(Stored data)
______________________________

(* ===== verification/BitopsCmd.v ===== *)
(** * BitopsCmd: the bit commands on their arguments

    The arguments of SETBIT, GETBIT, BITFIELD and BITOP as texts, and what the
    commands reply and store. *)

From S2P Require Import Prelude Memory NumStr Sds SdsInv SdsSpec Bitops BitopsBits BitopsRange BitopsFields.

(** ** Arguments *)

Definition offset_ref (obey : bool) (proto_max_bulk_len : Z) (hash : bool) (bits : Z) (t : list Z) : option Z :=
  let usehash := match t with c :: _ => (c =? 35) && hash && (0 <? bits) | [] => false end in
  match string2ll (if usehash then tail t else t) with
  | None => None
  | Some n =>
    let n := if usehash then n * bits else n in
    if (n <? 0) || (INT64_MAX <? n) || (negb obey && (proto_max_bulk_len <=? n / 8)) then None else Some n
  end.

Definition type_ref (t : list Z) : option (bool * Z) :=
  match t with
  | c :: t =>
    if (c =? 105) || (c =? 117) then
      match string2ll (c_cut t) with
      | Some n => if (1 <=? n) && (n <=? (if c =? 105 then 64 else 63)) then Some (c =? 105, n) else None
      | None => None
      end
    else None
  | [] => None
  end.

Lemma rep_head s t : sds_rep s t -> s_get s 0 = Ret (match t with c :: _ => c | [] => 0 end).
Proof.
  intros Hs. destruct (rep_frame s t Hs) as (h & r & -> & _). unfold s_get. cbn [sds_block sds_pos]. rewrite rd_app_off by lia. by destruct t.
Qed.

Lemma rep_tail s t (b : bool) : sds_rep s t -> (b = true -> t <> []) -> s_read s (c_bool b) (Zlen t - c_bool b) = Ret (if b then tail t else t).
Proof.
  intros Hs Hb. assert (0 <= c_bool b <= Zlen t) as Hl.
  { destruct b; cbn [c_bool Z.b2z]; [|pose proof (Zlen_nonneg t); lia]. destruct t as [|c t]; [by destruct Hb|]. rewrite Zlen_cons. pose proof (Zlen_nonneg t). lia. }
  rewrite (rep_read_sub s t) by (done || lia).
  destruct b; cbn [c_bool Z.b2z].
  - destruct t as [|c t]; [by destruct Hb|]. cbn [tail]. rewrite Zlen_cons. replace (1 + Zlen t - 1) with (Zlen t) by lia.
    pose proof (rdn_app [c] t []) as E. rewrite app_nil_r in E. exact E.
  - rewrite Z.sub_0_r. rewrite <- (app_nil_r t) at 1. apply rdn_head.
Qed.

Lemma string2ll_range t n : string2ll t = Some n -> INT64_MIN <= n <= INT64_MAX.
Proof. intros H. by apply string2ll_sound in H as [_ H]. Qed.

Lemma getBitOffset_spec obey maxlen o t hash bits : sds_rep o t -> (hash = true -> 0 < bits <= 64) ->
  getBitOffsetFromArgument obey maxlen o hash bits = Ret (offset_ref obey maxlen hash bits t).
Proof.
  intros Ho Hbits. unfold getBitOffsetFromArgument, offset_ref. rewrite (rep_len _ _ Ho), ret_bind, (rep_head _ _ Ho), ret_bind.
  assert (forall b, (match t with c :: _ => c | [] => 0 end =? 35) && hash && b = match t with c :: _ => (c =? 35) && hash && b | [] => false end) as Hu by (intros b; by destruct t).
  cbv zeta. rewrite Hu. set (u := match t with c :: _ => _ | [] => false end).
  rewrite (rep_tail _ _ u Ho) by (unfold u; by destruct t). rewrite ret_bind. destruct (string2ll _) as [n|] eqn:En; [|done]. pose proof (string2ll_range _ _ En) as Hn.
  assert (u = true -> 0 < bits <= 64) as Hub by (unfold u; destruct t; [done|]; intros [[_ ?]%andb_prop _]%andb_prop; by apply Hbits).
  rewrite Z.shiftr_div_pow2 by lia. change (2 ^ 3) with 8. unfold INT64_MIN, INT64_MAX in *. destruct u; cbn [andb].
  - specialize (Hub eq_refl). destruct (Z.ltb_spec n 0).
    + rewrite (proj2 (Z.ltb_lt (n * bits) 0)) by nia. done.
    + rewrite (proj2 (Z.ltb_ge (n * bits) 0)) by nia. cbn [orb]. set (M := 2 ^ 63 - 1). change LLONG_MAX with M.
      destruct (Z.ltb_spec (M / bits) n) as [Hlt|Hge].
      * rewrite (proj2 (Z.ltb_lt _ _)); [done|]. pose proof (Z.div_mod M bits ltac:(lia)). pose proof (Z.mod_pos_bound M bits ltac:(lia)). nia.
      * rewrite (proj2 (Z.ltb_ge _ _)); [|pose proof (Z.div_mod M bits ltac:(lia)); pose proof (Z.mod_pos_bound M bits ltac:(lia)); nia]. cbn [orb]. destruct (negb obey && _); reflexivity.
  - destruct (Z.ltb_spec n 0); [done|]. rewrite (proj2 (Z.ltb_ge _ n)) by lia. cbn [orb]. destruct (negb obey && _); reflexivity.
Qed.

______________________________

* _What you will do_
Provide only the number of lines in the records containing the string "None".

* _Your solution_
6